Campus & Community

Frese Foundation creates $3 million FAS dean’s fund:

4 min read

Will give Kirby flexibility to respond to needs in key areas

The Frese Foundation, a generous supporter of Harvard astronomy, financial aid, and athletics, is concluding an extensive series of gifts to the University by establishing a $3 million dean’s fund. The Arnold D. Frese Dean’s Discretionary Fund will provide Dean William C. Kirby with the flexibility to respond to needs in key areas of the Faculty of Arts and Sciences (FAS) such as financial aid, faculty support, and the sciences.

The Frese Foundation was established in honor of shipping magnate Arnold D. Frese. It has disbursed more than $8 million to Harvard in a series of grants made over more than two decades, and is now being dissolved. The foundation was created in 1966 by Frese and since his death in 1979 has been directed by his widow, Ines C. Frese, and his friend James S. Smith ’49. As the foundation’s president, Smith has played a pivotal role in directing the foundation’s generous gifts to Harvard over the years.

“This gift is especially valuable because it will help us respond to unforeseen needs as we review the undergraduate curriculum and expand programs in science and global studies,” said Kirby. “I am very grateful to the Frese Foundation for everything it has done for Harvard, and for helping us achieve our vision for the 21st century.”

In making this latest grant, Smith said a key motivation for the Frese Foundation was creating a versatile fund that would be useful to the College even as educational needs change. “We wanted to create a memorial that would carry on longer than our foundation would,” he explained. “We felt it was important for the dean to have some flexibility, so that he can spend the funds depending on need and circumstances, rather than having them tied up in some way.”

Longtime supporters of Harvard, James S. Smith and his wife Laura have devoted many years to volunteering on University and FAS committees. A John Harvard Fellow, James Smith is a member of the Committee on University Resources and the Faculty of Arts and Sciences New York Major Gifts Steering Committee, and he has served as a member of the FAS Financial Aid Council. Laura Smith has served as a gift chair for the Harvard College Parents Fund and has been a member of the Visiting Committee to the College.

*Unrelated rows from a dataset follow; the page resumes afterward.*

(* ===== verification/WfsSlots.v ===== *)
(** Directories as sequences of slots.

    A directory file holds up to 96 records of 32 bytes in its six direct
    blocks.  [slot s d idx] is record [idx] of directory [d], read through
    [byte_at], so that records in unallocated blocks read as free.  The
    directory loops of wfs.c are characterised over slots. *)

From stdpp Require Import base option list numbers.
From coqutil Require Import Byte Word.LittleEndianList.
From Stdlib Require Import ZArith Lia.
From S2P Require Import Prelude CString WfsBitmap WfsDisk WfsStore WfsBlocks WfsPath WfsDir WfsOps WfsFree WfsFrame WfsIO.


Definition SLOTS : nat := 96.

Definition slot (s : state) (d idx : nat) : wfs_dentry :=
  mk_dentry (bytes_at s d (32 * idx) 28) (s32 (le_combine (bytes_at s d (32 * idx + 28) 4))).

Definition live (e : wfs_dentry) : bool := negb (dentry_free e).

Definition ename (e : wfs_dentry) : cstr := default [] (until_nul (d_name e)).

Lemma slot_same s s' d d' idx :
  (∀ k, k < 32 → byte_at s' d' (32 * idx + k) = byte_at s d (32 * idx + k)) → slot s' d' idx = slot s d idx.
Proof.
  intros H. unfold slot, bytes_at. f_equal.
  - apply list_fmap_ext. intros k o Ho. apply lookup_seq in Ho as [-> Hk]. apply H. lia.
  - do 2 f_equal. apply list_fmap_ext. intros k o Ho. apply lookup_seq in Ho as [-> Hk].
    replace (32 * idx + 28 + k) with (32 * idx + (28 + k)) by lia. apply H. lia.
Qed.

Lemma slot_offset idx : (32 * idx) / 512 = idx / 16 ∧ (32 * idx) mod 512 = 32 * (idx mod 16).
Proof.
  change 512 with (32 * 16). rewrite Nat.Div0.div_mul_cancel_l, Nat.Div0.mul_mod_distr_l by lia. done.
Qed.

Lemma slot_block idx : idx < SLOTS → idx / 16 < 6.
Proof. intros H. apply Nat.Div0.div_lt_upper_bound. unfold SLOTS in H. lia. Qed.

Lemma slot_leaf s d idx : idx < SLOTS → ptr_at s d (leaf_pos ((32 * idx) / 512)) = dptr s d (idx / 16).
Proof.
  intros H%slot_block. destruct (slot_offset idx) as [-> _]. unfold leaf_pos. by rewrite decide_True.
Qed.

Lemma slot_num_offset idx :
  (32 * idx + 28) / 512 = idx / 16 ∧ (32 * idx + 28) mod 512 = 32 * (idx mod 16) + 28.
Proof.
  destruct (slot_offset idx) as [Ed Em]. pose proof (Nat.mod_upper_bound idx 16).
  destruct (div_mod_in_block (32 * idx) 28) as [-> ->]; [lia|]. by rewrite Ed, Em.
Qed.

(** Address of slot [idx] in its block. *)
Definition slot_ptr (s : state) (d idx : nat) : Z := (dptr s d (idx / 16) + Z.of_nat (idx mod 16) * SIZEOF_DENTRY)%Z.

Lemma load_dentry_run s d idx :
  sinv s → allocated s d → idx < SLOTS → dptr s d (idx / 16) ≠ 0%Z →
  load_dentry (slot_ptr s d idx) s = Some (slot s d idx, s).
Proof.
  intros HS Hd Hidx Hnz. pose proof (slot_block _ Hidx) as Hb. pose proof (Nat.mod_upper_bound idx 16).
  destruct (slot_offset idx) as [Ed Em], (slot_num_offset idx) as [Ed' Em'].
  pose proof (slot_leaf s d idx Hidx) as El. unfold load_dentry, slot_ptr, SIZEOF_DENTRY.
  rewrite (bind_run _ _ _ (bytes_at s d (32 * idx) 28) s).
  2: { apply mem_read_leaf; try done; rewrite ?El, ?Ed, ?Em; try done; lia. }
  unfold load_int. rewrite (bind_run _ _ _ (s32 (le_combine (bytes_at s d (32 * idx + 28) 4))) s); [done|].
  rewrite (bind_run _ _ _ (bytes_at s d (32 * idx + 28) 4) s); [done|].
  rewrite Ed in El.
  apply mem_read_leaf; try done; rewrite ?Ed', ?El, ?Em'; try done; disk_lia.
Qed.

Definition free_dentry : wfs_dentry := mk_dentry (replicate 28 NUL) 0.

Lemma slot_hole s d idx : idx < SLOTS → dptr s d (idx / 16) = 0%Z → slot s d idx = free_dentry.
Proof.
  intros Hidx Hz. pose proof (Nat.mod_upper_bound idx 16).
  destruct (slot_offset idx) as [Ed Em], (slot_num_offset idx) as [Ed' Em'].
  pose proof (slot_leaf s d idx Hidx) as El. unfold slot.
  rewrite !bytes_at_hole; [done|lia|left; rewrite Ed' in *; congruence|lia|left; congruence].
Qed.

(** ** The invariant of a directory's records *)

(** Every name is NUL-terminated, and live records lie within the size. *)
Definition dir_ok (s : state) (d : nat) : Prop :=
  ∀ idx, idx < SLOTS →
    byte_at s d (32 * idx + 27) = NUL ∧
    (live (slot s d idx) = true → (Z.of_nat (32 * (idx + 1)) ≤ ino_size (inode_at s d))%Z).

Definition is_dir (s : state) (d : nat) : Prop := S_ISDIR (ino_mode (inode_at s d)) = true.

Lemma dir_ok_name s d idx :
  dir_ok s d → idx < SLOTS →
  until_nul (d_name (slot s d idx)) = Some (ename (slot s d idx)) ∧
  length (ename (slot s d idx)) < 28 ∧ no_nul (ename (slot s d idx)).
Proof.
  intros Hd Hidx. destruct (Hd idx Hidx) as [Hn _].
  destruct (until_nul_some (d_name (slot s d idx)) 27) as (nm&E&HL&Hnn).
  { unfold slot. cbn [d_name]. by rewrite lookup_bytes_at, Hn by lia. }
  unfold ename. rewrite E. simpl. split_and!; [done|lia|done].
Qed.

(** Slot [idx] of [d] is a live record called [name]. *)
Definition entry (s : state) (d : nat) (name : cstr) (idx : nat) : Prop :=
  idx < SLOTS ∧ live (slot s d idx) = true ∧ ename (slot s d idx) = name.

Global Instance entry_dec s d name idx : Decision (entry s d name idx).
Proof. unfold entry. apply _. Defined.

Lemma slot_ptr_eq s d idx :
  Z.to_nat (Z.of_nat idx / entries_per_block) = idx / 16 ∧
  (dptr s d (idx / 16) + Z.of_nat idx mod entries_per_block * SIZEOF_DENTRY)%Z = slot_ptr s d idx.
Proof.
  unfold slot_ptr. change entries_per_block with (Z.of_nat 16).
  by rewrite <- (Nat2Z.inj_div idx 16), <- (Nat2Z.inj_mod idx 16), Nat2Z.id.
Qed.

Lemma slot_in_range idx : (D_BLOCK <=? Z.of_nat idx / entries_per_block)%Z = negb (bool_decide (idx < SLOTS)).
Proof.
  change entries_per_block with (Z.of_nat 16). rewrite <- (Nat2Z.inj_div idx 16).
  destruct (decide (idx < SLOTS)) as [H|H].
  - rewrite bool_decide_eq_true_2 by done. apply slot_block in H. apply Z.leb_gt. disk_lia.
  - rewrite bool_decide_eq_false_2 by done. apply Z.leb_le. unfold SLOTS in H.
    assert (6 ≤ idx / 16) by (apply Nat.div_le_lower_bound; lia). disk_lia.
Qed.

Lemma lift_dptr_run s d k : sinv s → allocated s d → k < 8 →
  lift (ino_blocks (inode_at s d) !! k) s = Some (dptr s d k, s).
Proof.
  intros HS Hd Hk. destruct (si_inode _ HS d Hd) as (_&HL&_). unfold lift, dptr.
  destruct (lookup_lt_is_Some_2 (ino_blocks (inode_at s d)) k) as [x ->]; [lia|done].
Qed.

(** The body shared by the directory loops: fetch the block, skip it when
    absent, load the record. *)
Lemma slot_visit {A} s d idx (skip : M A) (k : Z → wfs_dentry → M A) :
  sinv s → allocated s d → idx < SLOTS →
  (blk_off ← lift (ino_blocks (inode_at s d) !! Z.to_nat (Z.of_nat idx / entries_per_block));
   if (blk_off =? 0)%Z then skip
   else e ← load_dentry (blk_off + Z.of_nat idx mod entries_per_block * SIZEOF_DENTRY); k blk_off e) s =
  if decide (dptr s d (idx / 16) = 0%Z) then skip s else k (dptr s d (idx / 16)) (slot s d idx) s.
Proof.
  intros HS Hd Hidx. destruct (slot_ptr_eq s d idx) as [-> Ep]. pose proof (slot_block _ Hidx) as Hb.
  assert (Hb8 : idx / 16 < 8) by lia. rewrite (bind_run _ _ _ _ _ (lift_dptr_run s d _ HS Hd Hb8)).
  destruct (Z.eqb_spec (dptr s d (idx / 16)) 0) as [Hz|Hnz]; [by rewrite decide_True|].
  rewrite decide_False, Ep by done. by rewrite (bind_run _ _ _ _ _ (load_dentry_run s d idx HS Hd Hidx Hnz)).
Qed.

(** The loops that skip free records. *)
Lemma slot_visit_live {A} s d idx (skip : M A) (k : wfs_dentry → M A) :
  sinv s → allocated s d → idx < SLOTS →
  (blk_off ← lift (ino_blocks (inode_at s d) !! Z.to_nat (Z.of_nat idx / entries_per_block));
   if (blk_off =? 0)%Z then skip
   else e ← load_dentry (blk_off + Z.of_nat idx mod entries_per_block * SIZEOF_DENTRY);
        if dentry_free e then skip else k e) s =
  if live (slot s d idx) then k (slot s d idx) s else skip s.
Proof.
  intros HS Hd Hidx. rewrite (slot_visit s d idx skip (λ _ e, if dentry_free e then skip else k e)) by done.
  unfold live. case_decide as Hz; [|by destruct (dentry_free _)]. by rewrite slot_hole.
Qed.

(** ** Lookup *)

Lemma dentry_to_num_loop_run s d name n : ∀ idx,
  sinv s → allocated s d → dir_ok s d → no_nul name → 
  ∃ r, dentry_to_num_loop name (inode_at s d) n (Z.of_nat idx) s = Some (r, s) ∧
    ((∃ k, idx ≤ k < idx + n ∧ entry s d name k ∧ r = d_num (slot s d k) ∧
        ∀ m, idx ≤ m < k → ¬ entry s d name m) ∨
     r = (- ENOENT)%Z ∧ ∀ k, idx ≤ k < idx + n → ¬ entry s d name k).
Proof.
  induction n as [|n IH]; intros idx HS Hd Hok Hnm; cbn [dentry_to_num_loop].
  { eexists; split; [done|]. right. split; [done|]. lia. }
  rewrite slot_in_range. destruct (decide (idx < SLOTS)) as [Hidx|Hidx].
  2: { rewrite bool_decide_eq_false_2 by done. simpl. eexists; split; [done|]. right. split; [done|].
       intros k Hk (?&_). lia. }
  rewrite bool_decide_eq_true_2 by done. cbn [negb].
  rewrite (slot_visit_live s d idx) by done.
  replace (Z.of_nat idx + 1)%Z with (Z.of_nat (idx + 1)) by lia.
  destruct (IH (idx + 1)) as (r&E&Hr); [done..|].
  assert (Hstep : ¬ entry s d name idx → 
    ((∃ k, idx ≤ k < idx + S n ∧ entry s d name k ∧ r = d_num (slot s d k) ∧
        ∀ m, idx ≤ m < k → ¬ entry s d name m) ∨
     r = (- ENOENT)%Z ∧ ∀ k, idx ≤ k < idx + S n → ¬ entry s d name k)).
  { intros Hno. destruct Hr as [(k&Hk&He&->&Hm)|[-> Hk]]; [left; exists k|right].
    - split_and!; [lia|lia|done|done|]. intros m Hm'. destruct (decide (m = idx)) as [->|]; [done|apply Hm; lia].
    - split; [done|]. intros k Hk'. destruct (decide (k = idx)) as [->|]; [done|apply Hk; lia]. }
  destruct (dir_ok_name s d idx Hok Hidx) as (Eu&HL&_).
  destruct (live (slot s d idx)) eqn:Elive.
  2: { exists r. split; [done|]. apply Hstep. intros (_&?&_). congruence. }
  rewrite (strncmp_eq_spec _ (ename (slot s d idx))) by done.
  case_bool_decide as En.
  - eexists; split; [done|]. left. exists idx. split_and!; [lia|lia|done|done|lia].
  - exists r. split; [done|]. apply Hstep. intros (_&_&?). congruence.
Qed.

Mr. Smith developed a keen interest in astronomy in the 1980s, and later became a member of the Visiting Committee to Astronomy. After a conversation with Henry Rosovsky, who was then dean of the FAS, Smith became involved in a Harvard project to build twin 6.5-meter-aperture telescopes in Las Campanas, Chile, a spot in the Andes Mountain range where viewing conditions are nearly perfect. His leadership was crucial in the effort to raise funds for the telescopes’ construction. He spent almost three years raising money for the project.

“He’s a very loyal and hard-working alumnus who has worked for Harvard ever since he graduated,” said Robert G. Stone Jr. ’45, former Senior Fellow of the Harvard Corporation. “When he became involved with the Frese Foundation, he recognized that Harvard’s work matched the foundation’s mission, and he went out of his way to connect them.”

In addition to serving as chair of the Class of 1949, Smith was the reunion gift chair for his 50th reunion, and is a former member of the Harvard College Fund Council. In 1974, he established the Martha Stuart Smith Scholarship in memory of his daughter, who died at the age of 23. The scholarship fund supported seven students this year.

The foundation has also honored Frese’s memory by making grants to several other major institutions, including the Metropolitan Opera in New York, Greenwich Hospital, the Hoover Institution, and the National Gallery of Art.